(** UDP: the record fits the FIFO. *)
Lemma udp_defined k p h st : FRC_CONFIG_UDP cfg = true -> path_ok bok k st -> fits p -> payload p = Some h -> 0 <= h <= 60 ->
  exists st', frcore_udp_process p st = Some (FRCORE_ACT_FORWARD, st') /\ path_ok bok' k st'.
Proof using laws.
  intros Hu Hok [He Hi Hl Hb] Hp Hh. unfold frcore_udp_process. destruct (_ =? 0); [eexists; split; [done|eapply path_ok_sub; [apply (law_sub (BranchLaws := laws))|done]]|].
  destruct (UP32_Some (ip_ptr p) 12) as [sip ->]; [lia..|]. destruct (UP32_Some (ip_ptr p) 16) as [dip ->]; [lia..|]. rewrite Hp.
  cbn [mbind option_bind]. destruct (UP16_Some (ip_ptr p) h) as [sp ->]; [lia..|]. cbn [mbind option_bind].
  destruct (UP16_Some (ip_ptr p) (h + 2)) as [dp ->]; [lia..|]. cbn [mbind option_bind].
  destruct (law_fifo (BranchLaws := laws) k (udp_record p h (udp_hdr p sip dip sp dp)) (branches st) Hu) as (rv & b & E & Hb'); [apply Hok| |].
  - split; unfold udp_record, udp_hdr; cbn [SsnBlock.h_total_paylen Chan.hdr Chan.info Chan.total_paylen Chan.payload]; rewrite ?(wrapu_id 16) by lia; [done|done|lia|].
    cbv zeta. unfold Chan.sizeof_frc_dma_hdr_t, Chan.sizeof_frc_dma_pkt_info_t, Chan.FRC_DMA_SIMPLE_PACKAGE_DATA_SIZE,
      Chan.FRC_DMA_SIMPLE_PACKAGE_BLOCK_SIZE, Chan.FRC_DMA_OFFSET. lia.
  - rewrite E. cbn [mbind option_bind]. eexists. split; [done|]. unfold IP_STAT_INC. eauto 7.
Qed.

(** What TCP answered: it kept the entry, or left it to the verdict. *)
Definition tcp_owns (w : wqe) (proto rv : Z) (ks : list Z) : Prop :=
  (ks = [] /\ frees rv = true) \/ (ks = [w_id w] /\ rv = FRCORE_ACT_UNFREE /\ FRC_CONFIG_TCP cfg = true /\ proto = PROTO_TCP).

• • • • •

**About this exercise**
Only the lines from the one containing "destruct (UP16_Some (ip_ptr p) (h" through the last line of the records belong in the answer, each written out exactly.

**Answer area**
  destruct (UP16_Some (ip_ptr p) (h + 2)) as [dp ->]; [lia..|]. cbn [mbind option_bind].
  destruct (law_fifo (BranchLaws := laws) k (udp_record p h (udp_hdr p sip dip sp dp)) (branches st) Hu) as (rv & b & E & Hb'); [apply Hok| |].
  - split; unfold udp_record, udp_hdr; cbn [SsnBlock.h_total_paylen Chan.hdr Chan.info Chan.total_paylen Chan.payload]; rewrite ?(wrapu_id 16) by lia; [done|done|lia|].
    cbv zeta. unfold Chan.sizeof_frc_dma_hdr_t, Chan.sizeof_frc_dma_pkt_info_t, Chan.FRC_DMA_SIMPLE_PACKAGE_DATA_SIZE,
      Chan.FRC_DMA_SIMPLE_PACKAGE_BLOCK_SIZE, Chan.FRC_DMA_OFFSET. lia.
  - rewrite E. cbn [mbind option_bind]. eexists. split; [done|]. unfold IP_STAT_INC. eauto 7.
Qed.

(** What TCP answered: it kept the entry, or left it to the verdict. *)
Definition tcp_owns (w : wqe) (proto rv : Z) (ks : list Z) : Prop :=
  (ks = [] /\ frees rv = true) \/ (ks = [w_id w] /\ rv = FRCORE_ACT_UNFREE /\ FRC_CONFIG_TCP cfg = true /\ proto = PROTO_TCP).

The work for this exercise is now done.